2.2.2. Body Temperature Measurement

While the photos were being taken, the body temperatures of the lizards were recorded synchronously. A high-precision infrared thermometer (UT300S, measurement precision ±2 °C or ±2%, UNI-T, Dongguan, China) was used for measuring. For objects/animals ≥7 mm in width, the infrared thermometer provides biologically acceptable accuracy (difference ± within 1.0 °C) when measured at close range [25]. To verify the accuracy of the infrared thermometer, we compared body surface temperatures measured via the thermometer with those recorded by an infrared camera (Supplementary Materials Figure S2). The results showed that the infrared thermometer used in this study met the requirements of measurement accuracy.

The body temperature of A. carolinensis was measured at six different enclosure temperatures (15 °C, 20 °C, 25 °C, 30 °C, 35 °C, 40 °C), with temperature treatments consistent with Section 2.2.1. During testing, the surface body temperature was measured with the infrared thermometer every 10 min, and each lizard was measured 5 times. At the end of each test, the cloacal temperature (core body temperature) of the lizard was recorded using a thermocouple thermometer (DT-613, measurement precision ±0.5%±1 °C, CEM, Shenzhen, China), equipped with a calibrated thermocouple thermometer probe. The cloacal temperature measurement time was controlled within 5 s to avoid body temperature change. Three replicates were performed for each temperature in both backgrounds. In total, body surface temperature was measured 1260 times, and core body temperature 252 times. The lizards were given a 48 h recovery period between different temperature treatments.

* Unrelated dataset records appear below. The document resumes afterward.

(** One tape was read or otherwise changed. *)
Lemma tapes_ok_update s s' bs cs i c c' ts t all :
  tapes_ok s bs cs -> on_tapes s ts -> length ts = S P -> ts !! dest = Some (written bs) ->
  (forall i c, i <> dest -> cs !! i = Some c -> exists t all, ts !! i = Some t /\ reading false t all (left_on c)) ->
  cs !! i = Some c -> i <> dest -> on_tapes s' (<[i := t]> ts) -> reading false t all (left_on c') -> (sc_act c' = false -> sc_pend c' = []) -> Forall clean (sc_pend c') ->
  tapes_ok s' bs (<[i := c']> cs).
Proof.
  intros [_ He Hc] Hon Hl Hd Hts Hi Hid Hon' Ht' Hend' Hcl'. pose proof (lookup_lt_Some _ _ _ Hi) as Hlt.
  destruct (Hts i c Hid Hi) as (t0 & all0 & Ht0 & _). pose proof (lookup_lt_Some _ _ _ Ht0) as Hlt'. split.
  - exists (<[i := t]> ts). split_and!; [done|by rewrite length_insert|by rewrite list_lookup_insert_ne|].
    intros j d Hj Hd'. destruct (decide (j = i)) as [->|Hne].
    + rewrite list_lookup_insert_eq in Hd' by done. injection Hd' as <-. exists t, all. by rewrite list_lookup_insert_eq.
    + rewrite list_lookup_insert_ne in Hd' by done. rewrite list_lookup_insert_ne by done. by apply Hts.
  - intros j d Hd'. destruct (decide (j = i)) as [->|Hne]; [rewrite list_lookup_insert_eq in Hd' by done; by injection Hd' as <-|]. rewrite list_lookup_insert_ne in Hd' by done. by apply (He j).
  - intros j d Hd'. destruct (decide (j = i)) as [->|Hne]; [rewrite list_lookup_insert_eq in Hd' by done; by injection Hd' as <-|]. rewrite list_lookup_insert_ne in Hd' by done. by apply (Hc j).
Qed.

(** A source changed, but not what is on its tape. *)
Lemma tapes_ok_keep s bs cs i c c' : tapes_ok s bs cs -> cs !! i = Some c -> sc_pend c' = sc_pend c -> sc_rest c' = sc_rest c -> sc_act c' = sc_act c ->
  tapes_ok s bs (<[i := c']> cs).
Proof.
  intros [(ts & Hon & Htl & Htd & Hts) He Hc] Hi E1 E2 E3. pose proof (lookup_lt_Some _ _ _ Hi) as Hlt.
  assert (Hlook : forall q d, <[i := c']> cs !! q = Some d -> exists d0, cs !! q = Some d0 /\ sc_pend d = sc_pend d0 /\ sc_rest d = sc_rest d0 /\ sc_act d = sc_act d0).
  { intros q d Hd. destruct (decide (q = i)) as [->|]; [|rewrite list_lookup_insert_ne in Hd by done; by exists d].
    rewrite list_lookup_insert_eq in Hd by done. injection Hd as <-. by exists c. }
  split.
  - exists ts. split_and!; try done. intros q d Hq Hd. destruct (Hlook q d Hd) as (d0 & Hd0 & F1 & F2 & F3). unfold left_on. rewrite F1, F2, F3. by apply Hts.
  - intros q d Hd. destruct (Hlook q d Hd) as (d0 & Hd0 & -> & _ & ->). by apply (He q).
  - intros q d Hd. destruct (Hlook q d Hd) as (d0 & Hd0 & -> & _). by apply (Hc q).
Qed.

(** Nothing was lost. *)
Definition kept c c' : Prop := todo c' = todo c /\ sc_top c' = sc_top c /\ sc_rest c' = sc_rest c /\ (sc_act c = false -> sc_act c' = false).
(** More was read ahead: something is there unless the run is over. *)
Definition refilled c c' : Prop := kept c c' /\ (sc_pre c' = [] -> sc_pend c' = [] /\ sc_act c' = false).

Lemma end_active s cs i c : slots_ok s cs -> cs !! i = Some c -> parts !! i = Some true ->
  slots_ok (set_mergeactive (<[i := false]> (mergeactive s)) s) (<[i := mkSrc (sc_top c) (sc_pre c) [] (sc_rest c) false]> cs).
Proof.
  intros H Hi Hp. pose proof H as [[HP Hk Hra Hrm (Ha1 & Ha2)] Hw Hl Hac Hnx Hla Hsl Hch (fl & Hf1 & Hf2 & Hf3 & Hf4) Hro Hh Ht Hdo].
  set (c' := mkSrc _ _ _ _ _). split; cbn; try done.
  - split; cbn; rewrite ?length_insert; done.
  - apply within_update; [done|done|]. exact (Forall2_lookup_lr _ _ _ i true c Hw Hp Hi).
  - by rewrite list_fmap_insert, Hac.
  - by rewrite (fmap_update _ _ _ _ _ Hi) by done.
  - by rewrite (fmap_update _ _ _ _ _ Hi) by done.
  - intros j d Hpj Hd. destruct (decide (j = i)) as [->|]; [|rewrite list_lookup_insert_ne in Hd by done; by apply Hsl].
    rewrite list_lookup_insert_eq in Hd by (by eapply lookup_lt_Some). injection Hd as <-. exact (Hsl i c Hp Hi).
  - intros j d Hd. destruct (decide (j = i)) as [->|]; [|rewrite list_lookup_insert_ne in Hd by done; by eapply Hch].
    rewrite list_lookup_insert_eq in Hd by (by eapply lookup_lt_Some). injection Hd as <-. by apply (Hch i c).
  - exists fl. split_and!; try done. rewrite <- Hf3. pose proof (slots_insert cs i c c' Hi) as E. cbn in E. apply Permutation_app_inv_r in E. by rewrite E.
  - rewrite (tops_same cs i c c' Hi eq_refl). done.
  - apply Forall_insert; [done|]. exact (Forall_lookup_1 _ _ _ _ Hdo Hi).
Qed.

Lemma preread_loop_ok i fuel : forall s bs cs c, slots_ok s cs -> tapes_ok s bs cs -> cs !! i = Some c -> parts !! i = Some true -> i <> dest -> sc_act c = true ->
  length (sc_pend c) < fuel ->
  exists s' c', preread_loop fuel i s = Ok (tt, s') /\ slots_ok s' (<[i := c']> cs) /\ tapes_ok s' bs (<[i := c']> cs) /\ refilled c c' /\
    outer s' = outer s /\ memtupcount s' = memtupcount s.
Proof.
  induction fuel as [|fuel IH]; intros s bs cs c H Ht Hi Hp Hid Hact Hf; [lia|]. cbn [preread_loop]. rewrite mget_ok.
  rewrite (at_idx_ok _ _ _ _ _ (so_slots _ _ H i c Hp Hi)).
  assert (Hnx : mergenext s !! i = Some (first_slot (sc_pre c))) by (rewrite (so_next _ _ H), list_lookup_fmap, Hi; done). rewrite (at_idx_ok _ _ _ _ _ Hnx).
  destruct (_ || _) eqn:Ego.
  2:{ apply orb_false_iff in Ego as [_ E]. apply bool_decide_eq_false in E. exists s, c. rewrite list_insert_id by done. split_and!; try done. split; [done|]. intros E'. rewrite E' in E. done. }
  assert (Hlt : length (sc_pre c) < per).
  { apply orb_true_iff in Ego as [[E _]%andb_prop|E]; [lia|]. apply bool_decide_eq_true in E. apply (chain_first _ _ (so_chain _ _ H i c Hi)) in E. rewrite E. apply (so_room _ _ H). }
  clear Ego. pose proof Ht as [(ts & Hon & Htl & Htd & Hts) Hend Hcl]. destruct (Hts i c Hid Hi) as (t & all & Hti & Htr). unfold left_on in Htr. rewrite Hact in Htr.
  destruct (sc_pend c) as [|x pend] eqn:Epend.
  - cbn [fmap list_fmap concat app] in Htr. destruct (getlen_mark_ok s ts i t false all _ Hon Hti Htr) as (l & t' & Hget & Hon' & Htr').
    rewrite (mbind_ok _ _ _ _ _ Hget). cbn [Z.eqb]. rewrite mget_ok, upd_idx_ok by (cbn; rewrite (so_active _ _ H), length_fmap; by eapply lookup_lt_Some).
    set (c' := mkSrc (sc_top c) (sc_pre c) [] (sc_rest c) false). eexists _, c'. split; [reflexivity|].
    assert (H1 : slots_ok (set_tapeset (Some l) s) cs) by (eapply slots_ok_touched; [apply touched_tapeset|exact H]).
    split_and!; [by apply (end_active _ cs i c H1)| | |done|done].
    + eapply (tapes_ok_update s _ bs cs i c c' ts t'); done.
    + split; [split_and!|]; try done. unfold todo. by rewrite Epend.
  - pose proof (Hcl i c Hi) as Hclx. rewrite Epend in Hclx. apply Forall_cons in Hclx as [[Hg Hnorm] Hclp].
    cbn [fmap list_fmap concat] in Htr. rewrite <- !app_assoc in Htr. pose proof (so_env _ _ H) as [_ Hk Hra _ _].
    destruct (read_tuple_ok s ts i t false all (concat (enc_tuple ra <$> pend) ++ mark ++ enc_runs ra (sc_rest c)) x) as (len & s1 & y & s2 & t' & Hget & Hlen & Hrd & Hy & Hto & Hon' & Htr');
      [by rewrite Hk|done|done|by rewrite Hra|].
    rewrite (mbind_ok _ _ _ _ _ Hget), Hlen, (mbind_ok _ _ _ _ _ Hrd).
    destruct (store_ok s2 cs i c y pend) as (j & s3 & Hst & H3 & Ho3 & Hts3 & Hn3); [|by eapply slots_ok_touched|done|done|done|].
    { apply (sm_domain (valid := valid) 0). change (in_domain (norm y)). rewrite Hy. apply (in_domain_norm valid), Hg. }
    rewrite (mbind_ok _ _ _ _ _ Hst). rewrite Hy, Hnorm in H3. set (c1 := read_ahead c j x pend) in *.
    assert (Ht3 : tapes_ok s3 bs (<[i := c1]> cs)).
    { eapply (tapes_ok_update s _ bs cs i c c1 ts t'); try done.
      - destruct Hon' as (l' & ? & ?). exists l'. by rewrite Hts3.
      - unfold left_on. cbn. rewrite Hact. rewrite <- app_assoc. exact Htr'.
      - cbn. congruence. }
    destruct (IH s3 bs (<[i := c1]> cs) c1 H3 Ht3) as (s' & c' & Hrun & H' & Ht' & ((Hr1 & Hr2 & Hr3 & Hr4) & Hr5) & Ho' & Hn'); [|done|done|done|cbn in *; lia|].
    { apply list_lookup_insert_eq. by eapply lookup_lt_Some. }
    rewrite list_insert_insert_eq in H', Ht'. exists s', c'. destruct Hto as (a & l & ->). split_and!; [exact Hrun|exact H'|exact Ht'| |rewrite Ho', Ho3; done|rewrite Hn', Hn3; done].
    split; [split_and!; [|by rewrite Hr2|by rewrite Hr3|congruence]|done]. rewrite Hr1. unfold todo. cbn. rewrite Epend, fmap_app, <- !app_assoc. done.
Qed.

Context (Hdest : parts !! dest = Some false).

Lemma active_source s bs cs i c : slots_ok s cs -> tapes_ok s bs cs -> cs !! i = Some c -> sc_act c = true -> parts !! i = Some true /\ i <> dest.
Proof.
  intros H Ht Hi Hact. destruct (lookup_lt_is_Some_2 parts i) as [b Hb]; [rewrite (so_len _ _ H), <- (slots_ok_length _ _ H); by eapply lookup_lt_Some|].
  pose proof (Forall2_lookup_lr _ _ _ i b c (so_within _ _ H) Hb Hi) as Hw. destruct b; [|destruct Hw as (_ & _ & _ & ?); congruence].
  split; [done|]. intros ->. congruence.
Qed.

Based on data characteristics and experimental representativeness (Supplementary Materials Figures S3 and S4), we finally selected three critical temperature nodes (20 °C, 30 °C, 40 °C) from six tests (15–40 °C) for in-depth analysis.

2.3. Measurement of Skin Spectral Reflectance

Under conditions ensuring the normal physiological activity of A. carolinensis, a series of temperatures (15 °C, 20 °C, 25 °C, 30 °C, 35 °C, 40 °C) was set using an artificial climate chamber (MGC-HP, Shanghai Yiheng, Shanghai, China) for spectral reflectance testing, with all tests conducted against a white background. One site on the head and four sites on the dorsum were selected for the spectral reflectance measurements (Figure 2). After acclimating at each temperature for one hour, the skin spectral reflectance of A. carolinensis was measured in the UV-visible light range (300–700 nm) and the near-infrared region (700–2500 nm) using spectrometers (AvaSpec-ULS2048CL-EVO-UA-50; AvaSpec-NIR256-2.5-HSC-EVO, Avantes, Beijing, China), equipped with an optical fiber probe (FCR-19UVIR200-2-ME, Avantes, Beijing, China) and light source (AvaLight-HAL-S-Mini, Avantes, Beijing, China), calibrated with a spectral white diffuse reflectance standard (WS-2, Avantes, Beijing, China). The optical fiber probe was maintained 5 mm above the skin surface when measuring [22]. All devices were non-contact with the skin to minimize significant disturbance to the lizards, thereby preventing interference with experimental results. Nine lizards were used in the experiment, with each measurement point measured once per temperature group and three replicate experiments conducted for each lizard. In the end, a total of 405 spectral reflectance values were obtained.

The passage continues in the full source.